Teri Orr: How does your garden grow?
This weekend is — in most of states — the traditional start of summer. In Park City — we know it is still too early to plant most things. It’s a sucker’s game. Plant now and watch the weather snap and freeze those plants overnight. But after this winter of much discontent and whiteness — the urge to throw caution to the wind — along with a handful of seeds — is strong.
I spent my 20s living in Lake Tahoe year-round … on the lake mostly. I didn’t understand my good fortune since I was mostly raising two young children and running my own children’s clothing store. More than half that time I was married — the other parts — I was making up for having been married at 19. When Memorial Day came around it was OFFICIALLY summer. Even though no one was going into the ice cold water of that deep clear lake until July 4th — at the earliest.
Still, the marinas opened and long-legged girls in the shortest of shorts started tanning in earnest on the decks of their (daddy’s) boats. We would buy flower baskets and watch them freeze overnight and then we would buy them again. The folks from San Francisco would come up and open their summer homes on Memorial weekend and not close them until after Labor Day. Like lots of resort communities — we were two different crowds from winter to summer — and one very, very short growing season.
So you think I would have learned from the ’70s until now — Memorial weekend in any two-season resort town is NOT the time to declare it SUMMER! But alas — there are too many pent-up frustrations — especially this year — pushing us to throw caution to the wind and buy the flat of flowers — oh hell, buy two.
Which is what I did last weekend in anticipation of this one. I have some seeds to dig into the dirt — those should be safe enough. And my daughter gave me a hanging basket for Mother’s Day with fuchsias as part of the mix — I bring that in each night.

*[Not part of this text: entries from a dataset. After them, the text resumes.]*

Lemma pending_run id exp data ps s : Forall (undisturbed id exp) ps → pending id exp data s → pending id exp data (wrap_run k attached ps s).
Proof. intros Hps. revert s. induction Hps as [|p ps Hp _ IH]; intros s Hs; [done|]. by apply IH, pending_part. Qed.

(** What a write of the metadata needs to succeed. *)
Record writable (fr : Fresh) id s : Prop := {
  wb_ring : ring_wf k;
  wb_id : fr_ID fr ≠ uuid_Nil;
  wb_rnd : good_entropy (fr_Rnd fr);
  wb_marshal : ∀ m, is_Ok (meta_marshal m);
  wb_room : max_version (wr_repo s) (metaPath id) < max_int;
}.

Lemma putMeta_succeeds fr id m s : writable fr id s → secrets_wf (wr_repo s) →
  (attached = true → cas_matches (wr_repo s) (metaPath id) (wm_casVersion m) = true) →
  ∃ s', putMetaLocked k attached fr id m s = (s', Ok tt).
Proof.
  intros [Hring Hid (dek & n1 & n2 & Hrnd & Hd & Hn1 & Hn2) Hmar Hroom] Hw Hcas. unfold putMetaLocked.
  unfold mbind at 1, prog_bind at 1, modify. destruct attached; simpl; [|by eexists].
  destruct (Hmar m) as [raw Hraw]. destruct (Open_later k k dek n1 n2 raw Hring) as (c & enc & Hs & Hc & He & _); [reflexivity|done..|].
  unfold mbind, prog_bind, lift. rewrite Hraw. rewrite Hrnd, Hs. unfold store, zoom, store_put. cbn [wr_repo set_wraps].
  destruct (PutAtomic_succeeds (wr_repo s) (meta_version fr id (c, enc)) (wm_casVersion m) 1) as (r' & v & ->); try done; [by apply Hcas|].
  by eexists.
Qed.

Lemma getMeta_pending id exp data s : pending id exp data s → ∃ s' m, getMetaLocked k attached id s = (s', Ok m) ∧
  wr_repo s' = wr_repo s ∧ wm_Used m = false ∧ wm_ExpiresAt m = exp ∧
  (attached = true → cas_matches (wr_repo s) (metaPath id) (wm_casVersion m) = true).
Proof.
  intros Hp. rewrite getMetaLocked_eq. unfold local_meta. destruct attached eqn:Ea.
  - destruct (pd_meta _ _ _ _ Hp Ea) as (sv & m & Hl & Hdm & Hu & He). rewrite Hl, Hdm. eexists _, _. split_and!; [done|done|done|done|].
    intros _. cbn [wm_casVersion meta_cas cas_matches]. unfold GetLatest in Hl. fold (latestNonDestroyedLocked (wr_repo s) (metaPath id)) in Hl.
    destruct (latestNonDestroyedLocked _ _); [|done]. injection Hl as ->. apply Z.eqb_refl.
  - destruct (pd_some _ _ _ _ Hp Ea) as [m El]. rewrite El. destruct (pd_local _ _ _ _ Hp _ El). by eexists _, _.
Qed.

Lemma mark_pending fr now id exp data s : pending id exp data s → now ≤ exp → writable fr id s → seals k (fr_Rnd fr) →
  ∃ s', mark_used k attached fr now id s = (s', Ok tt) ∧ secrets_wf (wr_repo s') ∧
    ∀ v, wr_repo s' !! (payloadPath id, v) = wr_repo s !! (payloadPath id, v).
Proof.
  intros Hp Hn Hwr Hse. destruct (getMeta_pending _ _ _ _ Hp) as (s1 & m & Hg & Hr & Hu & He & Hc).
  assert (Hw1 : secrets_wf (wr_repo s1)) by (rewrite Hr; apply (pd_wf _ _ _ _ Hp)).
  destruct (putMeta_succeeds fr id (meta_used m) s1) as [s' Hs'].
  { destruct Hwr. split; try done. by rewrite Hr. }
  { done. }
  { rewrite Hr. apply Hc. }
  exists s'. split.
  - unfold mark_used, mbind, prog_bind, guard_not, lift. rewrite Hg, Hu. cbn [reject]. rewrite He.
    unfold After. replace (exp <? now) with false by (symmetry; apply Z.ltb_ge; lia). exact Hs'.
  - destruct (putMeta_run _ _ _ _ _ _ _ _ Hw1 Hse Hs') as (_ & Hw' & Ho & _). split; [done|]. intros v. by rewrite Ho, Hr.
Qed.

Lemma Unwrap_pending subject fr now token exp data s : pending (hashWrap token) exp data s → hashWrap token ≠ "" → now ≤ exp →
  writable fr (hashWrap token) s → seals k (fr_Rnd fr) → (Unwrap k attached subject fr now token s).2 = Ok data.
Proof.
  intros Hp Hne Hn Hwr Hse. destruct (mark_pending fr now _ _ _ _ Hp Hn Hwr Hse) as (s1 & Hm & Hw1 & Ho).
  unfold Unwrap. unfold mbind at 1, prog_bind at 1. cbv zeta. rewrite Hm. unfold mbind at 1, prog_bind at 1, attempt, store, zoom.
  destruct (pd_data _ _ _ _ Hp) as (sv & plain & Hl & Hop & Hj).
  assert (Hget : (Cubby_Get k (hashWrap token) wrapPath (wr_repo s1)).2 = Ok data).
  { rewrite (Cubby_Get_at k _ _ _ _ Hne (storagePath_wrap _)). rewrite (GetLatest_same _ _ _ (pd_wf _ _ _ _ Hp) Hw1 Ho), Hl. cbn.
    rewrite Hop. cbn. by rewrite Hj. }
  destruct (Cubby_Get k (hashWrap token) wrapPath (wr_repo s1)) as [r x]. simpl in Hget. subst x. done.
Qed.
Lemma wrap_stored fr1 fr2 id payload m s s1 s2 u u' : secrets_wf (wr_repo s) → seals k (fr_Rnd fr1) → seals k (fr_Rnd fr2) →
  store (Cubby_Put k fr1 id wrapPath payload) s = (s1, Ok u) → putMeta k attached fr2 id m s1 = (s2, Ok u') →
  wm_Used m = false → pending id (wm_ExpiresAt m) payload s2.
Proof.
  intros Hw Hs1 Hs2 Hc Hm Hu. unfold store, zoom in Hc. destruct (Cubby_Put k fr1 id wrapPath payload (wr_repo s)) as [r x] eqn:Hp.
  injection Hc as <- ->. apply Cubby_Put_run in Hp as (_ & sp & raw & c & enc & v & Hsp & Hj & Hse & Hput).
  apply storagePath_wrap_iff in Hsp as ->. apply PutAtomic_read in Hput as (Hw1 & _ & Hlat & _); [|done|done]. cbn [sv_Path cubby_version] in Hlat.
  destruct (putMeta_run k attached fr2 id m (set_repo s r) _ _ Hw1 Hs2 Hm) as (Hl & Hw2 & Ho & Ha & _). cbn [wr_wraps wr_repo set_repo] in *. split.
  - done.
  - intros m'. rewrite Hl, lookup_insert_eq. by intros [= <-].
  - intros _. by rewrite Hl, lookup_insert_eq.
  - intros E. destruct (Ha E) as (sv & Hg & Hd & _). by exists sv, (meta_cas m None).
  - eexists (sv_with_version (cubby_version fr1 (payloadPath id) id (c, enc)) v), raw.
    split_and!; [|by apply (Hs1 _ _ _ Hse)|by apply json_roundtrip].
    rewrite (GetLatest_same r (wr_repo s2)); [exact Hlat|done|done|]. intros w. by apply Ho.
Qed.

Lemma Wrap_run subject raw now fr1 fr2 now3 payload ttl s s' x : secrets_wf (wr_repo s) → seals k (fr_Rnd fr1) → seals k (fr_Rnd fr2) →
  Wrap_ k attached subject raw now fr1 fr2 now3 payload ttl s = (s', Ok x) →
  wq_ExpiresAt x = now + clamp_ttl ttl ∧ (now3 ≤ wq_ExpiresAt x → pending (hashWrap (wq_Token x)) (wq_ExpiresAt x) payload s').
Proof.
  intros Hw Hs1 Hs2. unfold Wrap_. intros Hr. inv_run. cbn [wq_Token wq_ExpiresAt]. split; [done|]. intros Hn.
  match goal with H : store (Cubby_Put _ _ _ _ _) _ = _, H' : on_error _ _ _ = _ |- _ => rename H into Hc, H' into Hm end.
  unfold on_error in Hm. destruct (putMeta _ _ _ _ _ _) as [s2 [u|e]] eqn:Hp; [|by unfold mbind, prog_bind, ignore, raise in Hm].
  injection Hm as <- <-. assert (Hpd := wrap_stored _ _ _ _ _ _ _ _ _ _ Hw Hs1 Hs2 Hc Hp eq_refl). cbn [wm_ExpiresAt] in Hpd.
  apply (pending_gc _ _ _ _ _ Hn) in Hpd.
  match goal with H : gcExpiredLocked _ _ _ = _, H' : record_wrap _ _ _ _ _ = _ |- _ => injection H as <- _; injection H' as <- _ end.
  eapply pending_leaves; [|exact Hpd]. intros ?. by split_and!.
Qed.

Lemma clamp_ttl_bounds ttl : 0 < clamp_ttl ttl ≤ Hour.
Proof. unfold clamp_ttl, maxTTL, Hour, Minute, Second. case_all; bool_props; lia. Qed.

(** A wrapped payload is delivered. Between a wrap and the expiry of its token,
    which is at most an hour away, other requests and lookups may run in any
    order and expired tokens may be collected: an unwrap then returns the
    payload, provided the store can take the record of its use. *)
Theorem wrapped_payload_delivered subject raw now fr1 fr2 now3 payload ttl s s1 x ps subject' fr now' :
  secrets_wf (wr_repo s) → seals k (fr_Rnd fr1) → seals k (fr_Rnd fr2) → seals k (fr_Rnd fr) →
  Wrap_ k attached subject raw now fr1 fr2 now3 payload ttl s = (s1, Ok x) → hashWrap (wq_Token x) ≠ "" →
  now3 ≤ wq_ExpiresAt x → Forall (undisturbed (hashWrap (wq_Token x)) (wq_ExpiresAt x)) ps →
  now' ≤ wq_ExpiresAt x → writable fr (hashWrap (wq_Token x)) (wrap_run k attached ps s1) →
  now < wq_ExpiresAt x ≤ now + Hour ∧
  (Unwrap k attached subject' fr now' (wq_Token x) (wrap_run k attached ps s1)).2 = Ok payload.
Proof.
  intros Hw Hs1 Hs2 Hs Hr Hne Hn3 Hps Hn' Hwr. destruct (Wrap_run _ _ _ _ _ _ _ _ _ _ _ Hw Hs1 Hs2 Hr) as [He Hp].
  split; [rewrite He; assert (Hb := clamp_ttl_bounds ttl); lia|]. eapply Unwrap_pending; [|done|exact Hn'|done|done].
  apply pending_run; [done|]. by apply Hp.
Qed.
(** ** A collection between marking and reading *)

Lemma leaves_gc_others id now l s : (∀ x, x ∈ l → x.1 ≠ id) → leaves id s (foldl (gc_one attached now) s l).
Proof.
  revert s. induction l as [|x l IH]; intros s Hl; [done|]. cbn [foldl].
  etrans; [apply (leaves_gc_one id now x); apply Hl; by left|]. apply IH. intros y Hy. apply Hl. by right.
Qed.

Lemma gc_used_drops id now m s : wm_Used m = true → secrets_wf (wr_repo s) →
  secrets_wf (wr_repo (gc_one attached now s (id, m))) ∧
  GetLatest (wr_repo (gc_one attached now s (id, m))) (payloadPath id) = Err (New ErrCodeNotFound "secret version not found").
Proof.
  intros Hu Hw. unfold gc_one. rewrite Hu. cbn [orb]. cbn [wr_repo set_repo].
  assert (Hw1 : secrets_wf (wr_repo (gc_meta attached id s))).
  { unfold gc_meta. destruct attached; [|done]. destruct (GetLatest _ _); [|done]. unfold store_destroy.
    cbn [wr_repo set_wraps set_repo]. destruct (DestroyVersion _ _ _) eqn:Ed; cbn [fst wr_repo set_wraps set_repo]; [|done].
    by destruct (DestroyVersion_ok _ _ _ _ Hw Ed) as (? & _ & _ & _ & ?). }
  unfold Cubby_Delete, mbind, prog_bind, lift. rewrite storagePath_wrap.
  destruct (destroyAllVersions_of _ (payloadPath id) Hw1) as (r' & x & -> & Hr' & Hd). split; [done|].
  by apply (destroyed_no_latest _ r' _ _ Hr' Hd).
Qed.

(** Unwrapping is not atomic: when an expired-token collection of another wrap
    runs on the process after a token was marked used and before its payload was
    read, the payload is destroyed, so the caller gets an error and the secret is
    lost, never having been handed out. *)
Theorem unwrap_payload_lost fr now id exp data s now' :
  pending id exp data s → id ≠ "" → now ≤ exp → writable fr id s → seals k (fr_Rnd fr) →
  ∃ s1, mark_used k attached fr now id s = (s1, Ok tt) ∧
    (Cubby_Get k id wrapPath (wr_repo (gcExpiredLocked attached now' s1).1)).2 = Err (New ErrCodeNotFound "secret version not found").
Proof.
  intros Hp Hne Hn Hwr Hse. destruct (mark_pending fr now _ _ _ _ Hp Hn Hwr Hse) as (s1 & Hm & Hw1 & _). exists s1. split; [done|].
  assert (Hloc : ∃ m, wr_wraps s1 !! id = Some m ∧ wm_Used m = true).
  { unfold mark_used in Hm. inv_run. match goal with H : getMetaLocked _ _ _ _ = (?s0, _) |- _ =>
      assert (Hs0 : secrets_wf (wr_repo s0)) by (destruct (getMeta_pending _ _ _ _ Hp) as (? & ? & Hg & Hr & _); rewrite H in Hg;
        injection Hg as -> _; rewrite Hr; apply Hp) end.
    destruct (putMeta_run _ _ _ _ _ _ _ _ Hs0 Hse Hm) as (-> & _). rewrite lookup_insert_eq. by eexists. }
  destruct Hloc as (m & Hl & Hu). rewrite (Cubby_Get_at k _ _ _ _ Hne (storagePath_wrap _)). unfold gcExpiredLocked, modify. cbn [fst].
  apply elem_of_map_to_list, list_elem_of_split in Hl as (l1 & l2 & Hl).
  assert (Hnd := NoDup_fst_map_to_list (wr_wraps s1)). rewrite Hl, fmap_app, fmap_cons in Hnd. cbn [fst] in Hnd.
  apply NoDup_app in Hnd as (_ & Hdis & [Hn2 _]%NoDup_cons). rewrite Hl, foldl_app. cbn [foldl].
  assert (Hl1 : leaves id s1 (foldl (gc_one attached now') s1 l1)).
  { apply leaves_gc_others. intros x Hx E. apply (Hdis x.1); [by apply list_elem_of_fmap_2|]. rewrite E. by left. }
  destruct (Hl1 Hw1) as (Hwa & _ & _). destruct (gc_used_drops id now' m _ Hu Hwa) as [Hwb Hlost].
  assert (Hl2 : leaves id (gc_one attached now' (foldl (gc_one attached now') s1 l1) (id, m))
                 (foldl (gc_one attached now') (gc_one attached now' (foldl (gc_one attached now') s1 l1) (id, m)) l2)).
  { apply leaves_gc_others. intros x Hx E. apply Hn2. rewrite <-E. by apply list_elem_of_fmap_2. }
  destruct (Hl2 Hwb) as (Hwc & _ & R). rewrite (GetLatest_same _ _ (payloadPath id) Hwb Hwc); [by rewrite Hlost|]. intros v. apply R. by right.
Qed.
End delivery.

Still, the flats of pansies and stock and some funny little purple flowers that I have no name for — are acclimating outside — under the pine tree mostly so they can toughen up to hit the dirt this weekend and take roots.
And the seeds — some are new herbs to join the returning mint and oregano and chives and lavender and thyme. Most of the thyme I planted more than a decade ago and it weaves between the funky rock patio that was created by someone who needed a job that summer and assured me she had laid lots of rocks before. The thyme grows in to cover the gaps from rock to uneven rock. And the bees love it — along with the lavender bushes. If money were no object — there are so many ways to finish this sentence but I’ll stay in the garden — I would tear up my entire lawn and plant clover and thyme and lavender for the bees but really for me to enjoy. It would save water and mowing and be so friendly to the planet. I would but … making good decisions is often determined by the economics of one’s life.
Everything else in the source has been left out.